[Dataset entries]
++++++++++

Lemma SnapshotAt_walk s h :
  s_proof s = p →
  SnapshotAt s h =
  let f := frontier_of s (walk_layers (layers p)) in
  match lastError s with
  | Some _ =>
      Ok (mkSnapshot SessionStatusFailed [] [] [] None (failedTxid s) (lastError s))
  | None =>
      if negb (materializationComplete s)
      then Ok (mkSnapshot SessionStatusMaterializing (f_ready f)
                 (sortHashes (f_awaiting f)) (f_blocked f) None (failedTxid s)
                 (lastError s))
      else
        let* c := csvStatusAt s h in
        Ok (mkSnapshot
              (if cs_Ready c then SessionStatusSweepReady
               else SessionStatusAwaitingCSV)
              (f_ready f) (sortHashes (f_awaiting f)) (f_blocked f) (Some c)
              (failedTxid s) (lastError s))
  end.
Proof.
  intros Hp. unfold SnapshotAt.
  rewrite Hp, (classify_ok s _ _ Hp) by apply walk_layers_dom. done.
Qed.

Lemma missing_list_nil s x :
  missing_list s x = [] ↔ ∀ q, q ∈ adj (parents p) x → confirmed_in s q.
Proof.
  unfold missing_list, confirmed_in, sortHashes. split.
  - intros Hm q Hq. destruct (decide (tx_state (txStates s) q = TxStateConfirmed)); [done|].
    exfalso. eapply (not_elem_of_nil q). rewrite <-Hm, elem_of_hash_sort.
    by apply list_elem_of_filter.
  - intros Hall. apply elem_of_nil_inv. intros q.
    rewrite elem_of_hash_sort, list_elem_of_filter. intros [Hn Hq]. by apply Hn, Hall.
Qed.

Lemma frontier_ready s x :
  x ∈ ba_Txid <$> f_ready (frontier_of s (walk_layers (layers p))) ↔
  x ∈ dom (nodes p) ∧ tx_state (txStates s) x = TxStatePending ∧
  ∀ q, q ∈ adj (parents p) x → confirmed_in s q.
Proof.
  rewrite <-missing_list_nil, list_elem_of_fmap. simpl.
  setoid_rewrite list_elem_of_omap. split.
  - intros (a & -> & [i y] & Hin & Ha). unfold ready_of in Ha. simpl in Ha.
    destruct (tx_state (txStates s) y) eqn:Hy; try done.
    destruct (missing_list s y) eqn:Hm; [|done]. injection Ha as <-. simpl.
    split_and!; [|done..]. by apply (walk_layers_dom (i, y)).
  - intros (Hx & Hst & Hm). destruct (wf_layer_exists p x Hx) as [i Hi].
    exists (mkBroadcastAction x (GetNode p x) i (adj (parents p) x)). split; [done|].
    exists (i, x). split; [by apply elem_of_walk_layers|].
    unfold ready_of. simpl. by rewrite Hst, Hm.
Qed.

Lemma frontier_awaiting s x :
  x ∈ f_awaiting (frontier_of s (walk_layers (layers p))) ↔
  x ∈ dom (nodes p) ∧ tx_state (txStates s) x = TxStateBroadcasted.
Proof.
  simpl. rewrite list_elem_of_omap. split.
  - intros ([i y] & Hin & Ha). unfold awaiting_of in Ha. simpl in Ha.
    destruct (tx_state (txStates s) y) eqn:Hy; try done. injection Ha as <-.
    split; [|done]. by apply (walk_layers_dom (i, y)).
  - intros [Hx Hst]. destruct (wf_layer_exists p x Hx) as [i Hi].
    exists (i, x). split; [by apply elem_of_walk_layers|].
    unfold awaiting_of. simpl. by rewrite Hst.
Qed.

Lemma frontier_blocked s b :
  b ∈ f_blocked (frontier_of s (walk_layers (layers p))) ↔
  ∃ x i, in_layer (layers p) i x ∧ tx_state (txStates s) x = TxStatePending ∧
    missing_list s x ≠ [] ∧ b = mkBlockedAction x i (missing_list s x).
Proof.
  simpl. rewrite list_elem_of_omap. split.
  - intros ([i y] & Hin & Ha). unfold blocked_of in Ha. simpl in Ha.
    destruct (tx_state (txStates s) y) eqn:Hy; try done.
    destruct (missing_list s y) as [|q l] eqn:Hm; [done|]. injection Ha as <-.
    exists y, i. rewrite Hm. split_and!; [by apply elem_of_walk_layers|done..].
  - intros (x & i & Hi & Hst & Hm & ->). exists (i, x).
    split; [by apply elem_of_walk_layers|]. unfold blocked_of. simpl. rewrite Hst.
    by destruct (missing_list s x).
Qed.
(** ** Restoring an exported session *)

Lemma validate_export s :
  session_inv p s → lastError s ≠ Some EmptyString →
  validateSessionState p (ExportState s) = Ok tt.
Proof.
  intros [Hp Hdom Hk Hh Hpos Hpar Hf Hfn] Hle. unfold validateSessionState. simpl.
  assert (∀ msg x, x ∈ dom (nodes p) → known_txid p msg x = Ok tt) as Hknown.
  { intros msg x [n Hn]%elem_of_dom. unfold known_txid, GetNode. by rewrite Hn. }
  assert (∀ x, tx_state (txStates s) x = TxStateConfirmed → x ∈ dom (nodes p)) as Hcd.
  { intros x Hx. rewrite <-Hdom. unfold tx_state in Hx. apply elem_of_dom.
    by destruct (txStates s !! x). }
  replace (Bool.eqb _ _) with true.
  2:{ symmetry. apply Bool.eqb_true_iff, bool_decide_ext.
      destruct (failedTxid s), (lastError s) as [[|c m]|]; simpl; naive_solver. }
  replace (from_option _ _ _) with (Ok (E:=error) tt).
  2:{ destruct (failedTxid s) as [x|] eqn:Hx; [|done]. simpl. symmetry. auto. }
  rewrite (proj2 (for_each_ok _ (map_to_list (nodes p)))).
  2:{ intros [x n] Hx%elem_of_map_to_list. simpl. unfold validate_node.
      assert (x ∈ dom (txStates s)) as [st Hst]%elem_of_dom
        by (rewrite Hdom; apply elem_of_dom; eauto). rewrite Hst.
      pose proof (Hh x) as Hhx. pose proof (Hk x) as Hkx. unfold confirmed_in, tx_state in *.
      rewrite Hst in *. simpl in *. destruct st; [| | |by edestruct Hkx].
      - destruct (confirmHeights s !! x); [|done]. naive_solver.
      - destruct (confirmHeights s !! x); [|done]. naive_solver.
      - destruct (confirmHeights s !! x) as [h|] eqn:Hhh; [|naive_solver].
        specialize (Hpos _ _ Hhh). by rewrite (proj2 (Z.ltb_ge _ _)) by lia. }
  rewrite (proj2 (for_each_ok _ (map_to_list (txStates s)))).
  2:{ intros [x st] Hx%elem_of_map_to_list. apply Hknown. rewrite <-Hdom.
      apply elem_of_dom. eauto. }
  rewrite (proj2 (for_each_ok _ (map_to_list (confirmHeights s)))).
  2:{ intros [x h] Hx%elem_of_map_to_list. apply Hknown, Hcd, Hh. simpl. eauto. }
  apply for_each_ok. intros [x st] Hx%elem_of_map_to_list. unfold validate_parents. simpl.
  case_bool_decide as Hst; [done|].
  assert (tx_state (txStates s) x = st) as Hxs by (unfold tx_state; by rewrite Hx).
  rewrite (ParentTxids_ok p x).
  2:{ apply Hcd. by rewrite Hxs. }
  apply for_each_ok. intros q Hq. rewrite bool_decide_eq_true_2; [done|].
  apply (Hpar x); [|done]. by rewrite Hxs, Hst.
Qed.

++++++++++

• What to do
Restate the data word for word, leaving nothing out.

• Exercise answer
Lemma SnapshotAt_walk s h :
  s_proof s = p →
  SnapshotAt s h =
  let f := frontier_of s (walk_layers (layers p)) in
  match lastError s with
  | Some _ =>
      Ok (mkSnapshot SessionStatusFailed [] [] [] None (failedTxid s) (lastError s))
  | None =>
      if negb (materializationComplete s)
      then Ok (mkSnapshot SessionStatusMaterializing (f_ready f)
                 (sortHashes (f_awaiting f)) (f_blocked f) None (failedTxid s)
                 (lastError s))
      else
        let* c := csvStatusAt s h in
        Ok (mkSnapshot
              (if cs_Ready c then SessionStatusSweepReady
               else SessionStatusAwaitingCSV)
              (f_ready f) (sortHashes (f_awaiting f)) (f_blocked f) (Some c)
              (failedTxid s) (lastError s))
  end.
Proof.
  intros Hp. unfold SnapshotAt.
  rewrite Hp, (classify_ok s _ _ Hp) by apply walk_layers_dom. done.
Qed.

Lemma missing_list_nil s x :
  missing_list s x = [] ↔ ∀ q, q ∈ adj (parents p) x → confirmed_in s q.
Proof.
  unfold missing_list, confirmed_in, sortHashes. split.
  - intros Hm q Hq. destruct (decide (tx_state (txStates s) q = TxStateConfirmed)); [done|].
    exfalso. eapply (not_elem_of_nil q). rewrite <-Hm, elem_of_hash_sort.
    by apply list_elem_of_filter.
  - intros Hall. apply elem_of_nil_inv. intros q.
    rewrite elem_of_hash_sort, list_elem_of_filter. intros [Hn Hq]. by apply Hn, Hall.
Qed.

Lemma frontier_ready s x :
  x ∈ ba_Txid <$> f_ready (frontier_of s (walk_layers (layers p))) ↔
  x ∈ dom (nodes p) ∧ tx_state (txStates s) x = TxStatePending ∧
  ∀ q, q ∈ adj (parents p) x → confirmed_in s q.
Proof.
  rewrite <-missing_list_nil, list_elem_of_fmap. simpl.
  setoid_rewrite list_elem_of_omap. split.
  - intros (a & -> & [i y] & Hin & Ha). unfold ready_of in Ha. simpl in Ha.
    destruct (tx_state (txStates s) y) eqn:Hy; try done.
    destruct (missing_list s y) eqn:Hm; [|done]. injection Ha as <-. simpl.
    split_and!; [|done..]. by apply (walk_layers_dom (i, y)).
  - intros (Hx & Hst & Hm). destruct (wf_layer_exists p x Hx) as [i Hi].
    exists (mkBroadcastAction x (GetNode p x) i (adj (parents p) x)). split; [done|].
    exists (i, x). split; [by apply elem_of_walk_layers|].
    unfold ready_of. simpl. by rewrite Hst, Hm.
Qed.

Lemma frontier_awaiting s x :
  x ∈ f_awaiting (frontier_of s (walk_layers (layers p))) ↔
  x ∈ dom (nodes p) ∧ tx_state (txStates s) x = TxStateBroadcasted.
Proof.
  simpl. rewrite list_elem_of_omap. split.
  - intros ([i y] & Hin & Ha). unfold awaiting_of in Ha. simpl in Ha.
    destruct (tx_state (txStates s) y) eqn:Hy; try done. injection Ha as <-.
    split; [|done]. by apply (walk_layers_dom (i, y)).
  - intros [Hx Hst]. destruct (wf_layer_exists p x Hx) as [i Hi].
    exists (i, x). split; [by apply elem_of_walk_layers|].
    unfold awaiting_of. simpl. by rewrite Hst.
Qed.

Lemma frontier_blocked s b :
  b ∈ f_blocked (frontier_of s (walk_layers (layers p))) ↔
  ∃ x i, in_layer (layers p) i x ∧ tx_state (txStates s) x = TxStatePending ∧
    missing_list s x ≠ [] ∧ b = mkBlockedAction x i (missing_list s x).
Proof.
  simpl. rewrite list_elem_of_omap. split.
  - intros ([i y] & Hin & Ha). unfold blocked_of in Ha. simpl in Ha.
    destruct (tx_state (txStates s) y) eqn:Hy; try done.
    destruct (missing_list s y) as [|q l] eqn:Hm; [done|]. injection Ha as <-.
    exists y, i. rewrite Hm. split_and!; [by apply elem_of_walk_layers|done..].
  - intros (x & i & Hi & Hst & Hm & ->). exists (i, x).
    split; [by apply elem_of_walk_layers|]. unfold blocked_of. simpl. rewrite Hst.
    by destruct (missing_list s x).
Qed.
(** ** Restoring an exported session *)

Lemma validate_export s :
  session_inv p s → lastError s ≠ Some EmptyString →
  validateSessionState p (ExportState s) = Ok tt.
Proof.
  intros [Hp Hdom Hk Hh Hpos Hpar Hf Hfn] Hle. unfold validateSessionState. simpl.
  assert (∀ msg x, x ∈ dom (nodes p) → known_txid p msg x = Ok tt) as Hknown.
  { intros msg x [n Hn]%elem_of_dom. unfold known_txid, GetNode. by rewrite Hn. }
  assert (∀ x, tx_state (txStates s) x = TxStateConfirmed → x ∈ dom (nodes p)) as Hcd.
  { intros x Hx. rewrite <-Hdom. unfold tx_state in Hx. apply elem_of_dom.
    by destruct (txStates s !! x). }
  replace (Bool.eqb _ _) with true.
  2:{ symmetry. apply Bool.eqb_true_iff, bool_decide_ext.
      destruct (failedTxid s), (lastError s) as [[|c m]|]; simpl; naive_solver. }
  replace (from_option _ _ _) with (Ok (E:=error) tt).
  2:{ destruct (failedTxid s) as [x|] eqn:Hx; [|done]. simpl. symmetry. auto. }
  rewrite (proj2 (for_each_ok _ (map_to_list (nodes p)))).
  2:{ intros [x n] Hx%elem_of_map_to_list. simpl. unfold validate_node.
      assert (x ∈ dom (txStates s)) as [st Hst]%elem_of_dom
        by (rewrite Hdom; apply elem_of_dom; eauto). rewrite Hst.
      pose proof (Hh x) as Hhx. pose proof (Hk x) as Hkx. unfold confirmed_in, tx_state in *.
      rewrite Hst in *. simpl in *. destruct st; [| | |by edestruct Hkx].
      - destruct (confirmHeights s !! x); [|done]. naive_solver.
      - destruct (confirmHeights s !! x); [|done]. naive_solver.
      - destruct (confirmHeights s !! x) as [h|] eqn:Hhh; [|naive_solver].
        specialize (Hpos _ _ Hhh). by rewrite (proj2 (Z.ltb_ge _ _)) by lia. }
  rewrite (proj2 (for_each_ok _ (map_to_list (txStates s)))).
  2:{ intros [x st] Hx%elem_of_map_to_list. apply Hknown. rewrite <-Hdom.
      apply elem_of_dom. eauto. }
  rewrite (proj2 (for_each_ok _ (map_to_list (confirmHeights s)))).
  2:{ intros [x h] Hx%elem_of_map_to_list. apply Hknown, Hcd, Hh. simpl. eauto. }
  apply for_each_ok. intros [x st] Hx%elem_of_map_to_list. unfold validate_parents. simpl.
  case_bool_decide as Hst; [done|].
  assert (tx_state (txStates s) x = st) as Hxs by (unfold tx_state; by rewrite Hx).
  rewrite (ParentTxids_ok p x).
  2:{ apply Hcd. by rewrite Hxs. }
  apply for_each_ok. intros q Hq. rewrite bool_decide_eq_true_2; [done|].
  apply (Hpar x); [|done]. by rewrite Hxs, Hst.
Qed.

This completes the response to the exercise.